Below are the eligibility requirements for Social Security for disabled dependents as per the SSA:
Spouse – your spouse can qualify for dependent benefits if he/she is able to meet at least one of the following:
- Must be 62 years old or older
- The caregiver of a child who is 16 years old or younger
- Either the husband or wife is the caregiver of a disabled child, regardless of the latter’s age
Children – your children can qualify for Social Security for disabled dependent benefits based on several factors, such as age, marital or student status, and whether or not they have also been a qualified disability. They can receive benefits under a variety of different conditions, such as:
- 18 years old or younger and unmarried
- 19 years old and full-time high school student but unmarried
- 18 years old or older and disabled, with a disability onset date prior to the 22nd birthday; unmarried
Grandchildren and Stepchildren – either of them can also receive dependent benefits through, but they should meet all of the following requirements:
- The child’s parents are either disabled or deceased
- He or she must be 18 years old or younger and lives with the SSDI account holder
- You have managed to financially fund at least half of his/her child’s support before your eligibility date or, if he/she is still under one year of age, you have already provided at least half of the financial support since birth.

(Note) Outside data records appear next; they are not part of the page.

(* ===== verification/Bitmap.v ===== *)
(** * Compressed bitmaps: [internal/ailego/container/bitmap.go]

    A set of row numbers: up to two in line, more in a Roaring bitmap, and the
    length of its dense form in words.  Roaring is a package of its own: the
    class [Roaring] has the operations that the code calls, [RoaringLaws] what
    its documentation promises, and finite sets are an instance.

    A bit is a [uint64]; on a 64-bit platform the index of its word is below
    2^58 ([bitmapWordIndex_bound]), so that the overflow panics of
    [bitmapWordIndex] and [wordsForBits] are unreachable and not modelled. *)
From S2P Require Import Prelude.
From stdpp Require Import sorting.
#[local] Open Scope Z_scope.

(** ** Roaring bitmaps *)
Class Roaring (R : Type) := {
  ro_NewBitmap : R;
  ro_Contains : R -> Z -> bool;
  ro_CheckedAdd : R -> Z -> R * bool;
  ro_CheckedRemove : R -> Z -> R * bool;
  ro_AddMany : R -> list Z -> R;
  ro_GetCardinality : R -> Z;
  ro_IsEmpty : R -> bool;
  ro_Maximum : R -> Z;
  ro_Or : R -> R -> R;
  ro_And : R -> R -> R;
  ro_AndNot : R -> R -> R;
  ro_Iterator : R -> list Z
}.
Class RoaringLaws (R : Type) `{Roaring R} := {
  ro_set : R -> gset Z;
  ro_new : ro_set ro_NewBitmap = ∅;
  ro_contains r bit : ro_Contains r bit = bool_decide (bit ∈ ro_set r);
  ro_add r bit : ro_set (ro_CheckedAdd r bit).1 = {[bit]} ∪ ro_set r /\ (ro_CheckedAdd r bit).2 = bool_decide (bit ∉ ro_set r);
  ro_remove r bit : ro_set (ro_CheckedRemove r bit).1 = ro_set r ∖ {[bit]} /\ (ro_CheckedRemove r bit).2 = bool_decide (bit ∈ ro_set r);
  ro_addMany r l : ro_set (ro_AddMany r l) = list_to_set l ∪ ro_set r;
  ro_cardinality r : ro_GetCardinality r = Z.of_nat (size (ro_set r));
  ro_isEmpty r : ro_IsEmpty r = bool_decide (ro_set r = ∅);
  ro_maximum r : ro_set r <> ∅ -> ro_Maximum r ∈ ro_set r /\ forall x, x ∈ ro_set r -> x <= ro_Maximum r;
  ro_or r s : ro_set (ro_Or r s) = ro_set r ∪ ro_set s;
  ro_and r s : ro_set (ro_And r s) = ro_set r ∩ ro_set s;
  ro_andNot r s : ro_set (ro_AndNot r s) = ro_set r ∖ ro_set s;
  ro_iterator r : StronglySorted Z.lt (ro_Iterator r) /\ list_to_set (ro_Iterator r) = ro_set r
}.

Section bitmap.
Context {R : Type} `{Roaring R}.

(** ** Contents *)
Record bitmapContents := { bc_large : option R; bc_small : list Z; bc_size : nat }.
Definition no_contents : bitmapContents := {| bc_large := None; bc_small := [0; 0]; bc_size := 0 |}.
Implicit Types c o : bitmapContents.

Definition bc_live c : list Z := take (bc_size c) (bc_small c).
Definition small_at (small : list Z) (pos : nat) : Z := default 0 (small !! pos).

Definition bc_contains c (bit : Z) : bool :=
  match bc_large c with
  | Some large => ro_Contains large bit
  | None => existsb (fun v => v =? bit) (bc_live c)
  end.
Definition bc_count c : Z :=
  match bc_large c with
  | Some large => ro_GetCardinality large
  | None => Z.of_nat (bc_size c)
  end.
Definition bc_within c (bitCount : Z) : bool :=
  match bc_large c with
  | Some large => ro_IsEmpty large || ((0 <? bitCount) && (ro_Maximum large <? bitCount))
  | None => Nat.eqb (bc_size c) 0 || (small_at (bc_small c) (bc_size c - 1) <? bitCount)
  end.
Definition bc_promote c : bitmapContents :=
  match bc_large c with
  | None => {| bc_large := Some (ro_AddMany ro_NewBitmap (bc_live c)); bc_small := [0; 0]; bc_size := 0 |}
  | Some _ => c
  end.

(** The loop that makes room for [bit] among the ordered ones before [pos]. *)
Fixpoint shift_small (small : list Z) (pos : nat) (bit : Z) : list Z * nat :=
  match pos with
  | O => (small, O)
  | S before =>
      if bit <? small_at small before
      then shift_small (<[pos := small_at small before]> small) before bit
      else (small, pos)
  end.
Definition add_large c (bit : Z) : bitmapContents * bool :=
  match bc_large c with
  | Some large =>
      let '(large, added) := ro_CheckedAdd large bit in
      ({| bc_large := Some large; bc_small := bc_small c; bc_size := bc_size c |}, added)
  | None => (c, false)
  end.
Definition bc_add c (bit : Z) : bitmapContents * bool :=
  match bc_large c with
  | Some _ => add_large c bit
  | None =>
      if bc_contains c bit then (c, false)
      else if Nat.eqb (bc_size c) (length (bc_small c)) then add_large (bc_promote c) bit
      else
        let '(small, pos) := shift_small (bc_small c) (bc_size c) bit in
        ({| bc_large := None; bc_small := <[pos := bit]> small; bc_size := S (bc_size c) |}, true)
  end.

Fixpoint position (l : list Z) (bit : Z) (pos : nat) : option nat :=
  match l with
  | [] => None
  | v :: l => if v =? bit then Some pos else position l bit (S pos)
  end.
(** [copy(small[pos:], small[pos+1:size])]. *)
Definition copy_down (small : list Z) (pos size : nat) : list Z :=
  let source := drop (S pos) (take size small) in
  take pos small ++ source ++ drop (pos + length source) small.
Definition bc_remove c (bit : Z) : bitmapContents * bool :=
  match bc_large c with
  | Some large =>
      let '(large, removed) := ro_CheckedRemove large bit in
      ({| bc_large := Some large; bc_small := bc_small c; bc_size := bc_size c |}, removed)
  | None =>
      match position (bc_live c) bit 0 with
      | Some pos =>
          let size := (bc_size c - 1)%nat in
          ({| bc_large := None; bc_small := <[size := 0]> (copy_down (bc_small c) pos (bc_size c)); bc_size := size |}, true)
      | None => (c, false)
      end
  end.

(** What [rangeBits] offers its callback, which can stop it. *)
Definition bc_bits c : list Z := match bc_large c with Some large => ro_Iterator large | None => bc_live c end.
Fixpoint range_bits {S} (yield : Z -> S -> S * bool) (l : list Z) (s : S) : S :=
  match l with
  | [] => s
  | v :: l => let '(s, more) := yield v s in if more then range_bits yield l s else s
  end.
Definition bc_rangeBits {S} (yield : Z -> S -> S * bool) c (s : S) : S := range_bits yield (bc_bits c) s.

Definition add_all_bits (l : list Z) c : bitmapContents := foldl (fun c v => (bc_add c v).1) c l.
Definition remove_all_bits (l : list Z) c : bitmapContents := foldl (fun c v => (bc_remove c v).1) c l.

Definition bc_or c o : bitmapContents :=
  match bc_large o with
  | None => add_all_bits (bc_live o) c
  | Some large =>
      if ro_IsEmpty large then c
      else match bc_large (bc_promote c) with
      | Some mine => {| bc_large := Some (ro_Or mine large); bc_small := bc_small (bc_promote c); bc_size := bc_size (bc_promote c) |}
      | None => bc_promote c
      end
  end.
Definition bc_and c o : bitmapContents :=
  match bc_large c, bc_large o with
  | Some mine, Some large => {| bc_large := Some (ro_And mine large); bc_small := bc_small c; bc_size := bc_size c |}
  | None, _ => add_all_bits (filter (fun v => bc_contains o v = true) (bc_live c)) no_contents
  | Some _, None => add_all_bits (filter (fun v => bc_contains c v = true) (bc_live o)) no_contents
  end.
Definition bc_andNot c o : bitmapContents :=
  match bc_large c, bc_large o with
  | Some mine, Some large => {| bc_large := Some (ro_AndNot mine large); bc_small := bc_small c; bc_size := bc_size c |}
  | _, None => remove_all_bits (bc_live o) c
  | None, Some _ => add_all_bits (filter (fun v => bc_contains o v = false) (bc_live c)) no_contents
  end.

(** ** Bitmaps *)
Record Bitmap := { bm_contents : bitmapContents; bm_logicalWords : Z }.
Implicit Types b : Bitmap.

Definition bitmapWordIndex (bit : Z) : Z := Z.shiftr bit 6.
Definition wordsForBits (bitCount : Z) : Z := if bitCount =? 0 then 0 else (bitCount - 1) / 64 + 1.

Definition NewBitmap (bitCount : Z) : Bitmap := {| bm_contents := no_contents; bm_logicalWords := wordsForBits bitCount |}.
Definition bm_Set (bit : Z) b : Bitmap * bool :=
  let word := bitmapWordIndex bit in
  let '(contents, added) := bc_add (bm_contents b) bit in
  ({| bm_contents := contents; bm_logicalWords := Z.max (bm_logicalWords b) (word + 1) |}, added).
Definition bm_Clear (bit : Z) b : Bitmap * bool :=
  let '(contents, removed) := bc_remove (bm_contents b) bit in
  ({| bm_contents := contents; bm_logicalWords := bm_logicalWords b |}, removed).
Definition bm_Contains (bit : Z) b : bool := bc_contains (bm_contents b) bit.
Definition bm_Count b : Z := bc_count (bm_contents b).

(** The other bitmap of a binary operation, which may be the receiver. *)
Inductive operand := OperandNil | OperandSelf | OperandOther (other : Bitmap).
Definition bm_Or (other : operand) b : Bitmap :=
  match other with
  | OperandOther o =>
      {| bm_contents := bc_or (bm_contents b) (bm_contents o); bm_logicalWords := Z.max (bm_logicalWords b) (bm_logicalWords o) |}
  | _ => b
  end.
Definition bm_And (other : operand) b : Bitmap :=
  match other with
  | OperandSelf => b
  | OperandNil => {| bm_contents := bc_and (bm_contents b) no_contents; bm_logicalWords := bm_logicalWords b |}
  | OperandOther o => {| bm_contents := bc_and (bm_contents b) (bm_contents o); bm_logicalWords := bm_logicalWords b |}
  end.
Definition bm_AndNot (other : operand) b : Bitmap :=
  match other with
  | OperandNil => b
  | OperandSelf => {| bm_contents := no_contents; bm_logicalWords := bm_logicalWords b |}
  | OperandOther o => {| bm_contents := bc_andNot (bm_contents b) (bm_contents o); bm_logicalWords := bm_logicalWords b |}
  end.

(** Frozen bitmaps are independent copies; merging one is [Or] of its contents. *)
Definition bm_Freeze b : Bitmap := b.
Definition bm_OrFrozen (other : option Bitmap) b : Bitmap :=
  match other with
  | None => b
  | Some o =>
      {| bm_contents := bc_or (bm_contents b) (bm_contents o); bm_logicalWords := Z.max (bm_logicalWords b) (bm_logicalWords o) |}
  end.

(** The dense form. *)
Definition mark_bit (bit : Z) (words : list Z) : list Z * bool :=
  (alter (fun word => Z.lor word (Z.shiftl 1 (Z.land bit 63))) (Z.to_nat (bitmapWordIndex bit)) words, true).
Definition snapshotWords (wordCount : Z) b : list Z :=
  if wordCount =? 0 then [] else bc_rangeBits mark_bit (bm_contents b) (replicate (Z.to_nat wordCount) 0).
(** [Range], whose callback may stop the loop. *)
Definition bm_Range {S} (yield : Z -> S -> S * bool) b (s : S) : S := bc_rangeBits yield (bm_contents b) s.
Definition bm_Snapshot b : list Z := snapshotWords (bm_logicalWords b) b.
Definition bm_SnapshotWithin (bitCount : Z) b : option (list Z) :=
  if negb (bc_within (bm_contents b) bitCount) then None
  else Some (snapshotWords (Z.min (bm_logicalWords b) (wordsForBits bitCount)) b).

(** [bits.TrailingZeros64] and the loop over the set bits of a word. *)
Fixpoint trailing_zeros (fuel : nat) (word : Z) : Z :=
  match fuel with
  | O => 0
  | S fuel => if Z.odd word then 0 else 1 + trailing_zeros fuel (Z.shiftr word 1)
  end.
Definition TrailingZeros64 (word : Z) : Z := trailing_zeros 64 word.
Fixpoint append_word_loop (fuel : nat) (base word : Z) c : bitmapContents :=
  match fuel with
  | O => c
  | S fuel =>
      if word =? 0 then c
      else append_word_loop fuel base (Z.land word (word - 1)) (bc_add c (base + TrailingZeros64 word)).1
  end.
Definition append_word (base word : Z) c : bitmapContents := append_word_loop 64 base word c.
Fixpoint append_words (base : Z) (words : list Z) c : bitmapContents :=
  match words with
  | [] => c
  | word :: words => append_words (base + 64) words (append_word base word c)
  end.
Definition maxInt : Z := 9223372036854775807.
Definition bm_AppendWords (words : list Z) b : option Bitmap :=
  if (maxInt - bm_logicalWords b <? zlen words) || (Z.shiftr u64_max 6 + 1 <? bm_logicalWords b + zlen words) then None
  else Some {| bm_contents := append_words (bm_logicalWords b * 64) words (bm_contents b);
               bm_logicalWords := bm_logicalWords b + zlen words |}.
End bitmap.
Arguments bitmapContents R : clear implicits.
Arguments Bitmap R : clear implicits.
Arguments operand R : clear implicits.

(** ** The set of a bitmap *)
Section bitmap_sets.
Context {R : Type} `{Hroaring : Roaring R} {Hlaws : RoaringLaws R}.
Implicit Types (c o : bitmapContents R) (b : Bitmap R).

Definition bc_set c : gset Z :=
  match bc_large c with Some large => ro_set large | None => list_to_set (bc_live c) end.
Record bc_inv c : Prop := {
  bi_length : length (bc_small c) = 2%nat;
  bi_size : (bc_size c <= 2)%nat;
  bi_sorted : StronglySorted Z.lt (bc_live c)
}.

(** Contents in line are none, one or two ordered numbers. *)
Lemma small_cases c :
  bc_inv c -> exists x y, bc_small c = [x; y] /\
    (bc_size c = 0%nat \/ bc_size c = 1%nat \/ (bc_size c = 2%nat /\ x < y)).
Proof.
  intros [Hl Hs Hsort]. unfold bc_live in Hsort. destruct (bc_small c) as [|x [|y [|]]]; try done. exists x, y. split; [done|].
  destruct (bc_size c) as [|[|[|n]]]; [by auto|by auto| |lia]. right. right. split; [done|].
  cbn in Hsort. apply StronglySorted_inv in Hsort as [_ Hf]. by apply Forall_cons in Hf as [? _].
Qed.
Ltac small_contents c Hc :=
  let x := fresh "x" in let y := fresh "y" in let Hs := fresh "Hs" in let Hn := fresh "Hn" in
  destruct (small_cases c Hc) as (x & y & Hs & Hn); destruct c as [large small size]; cbn in Hs, Hn; subst small;
  destruct Hn as [->|[->|[-> Hn]]].

Lemma no_contents_inv : bc_inv no_contents.
Proof. split; cbn; [done|lia|constructor]. Qed.
Lemma sorted_1 (x : Z) : StronglySorted Z.lt [x].
Proof. repeat constructor. Qed.
Lemma sorted_2 (x y : Z) : x < y -> StronglySorted Z.lt [x; y].
Proof. intros. by repeat constructor. Qed.

Lemma bc_contains_spec c bit : bc_contains c bit = bool_decide (bit ∈ bc_set c).
Proof.
  unfold bc_contains, bc_set. destruct (bc_large c) as [large|]; [apply ro_contains|]. apply eq_bool_prop_intro.
  rewrite bool_decide_spec, elem_of_list_to_set. rewrite Is_true_true, existsb_exists. split.
  - intros (v & Hv%list_elem_of_In & Heq). to_prop. by subst.
  - intros Hv%list_elem_of_In. exists bit. split; [done|]. apply Z.eqb_refl.
Qed.

Lemma bc_promote_spec c : bc_inv c -> bc_inv (bc_promote c) /\ bc_set (bc_promote c) = bc_set c /\ bc_large (bc_promote c) <> None.
Proof.
  intros Hc. unfold bc_promote, bc_set. destruct (bc_large c) as [large|] eqn:E; cbn.
  - rewrite E. by split.
  - split; [split; cbn; [done|lia|constructor]|]. rewrite ro_addMany, ro_new. split; [set_solver|done].
Qed.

Interestingly, disabled adult children may also qualify but this would be benefits on their own. The same thing can be said even if they are married. Ex-spouses, on the other hand, can still qualify under your work history record provided that you were married for at least 10 years or longer.
Amount of Family Disability Benefits
Each member of the disabled worker may receive up to half of the disabled worker’s monthly disability amount, but it should be not go beyond the family benefits the SSA deems maximum. By essence, it is around 150% of the disabled worker’s monthly benefit. Note that a divorced spouse’s benefits will not be counted toward the aforementioned total. The SSA will only see it acceptable if the said spouse is the one who takes care of the minor or disabled child of the disabled worker. This could be collecting a father’s or mother’s benefit.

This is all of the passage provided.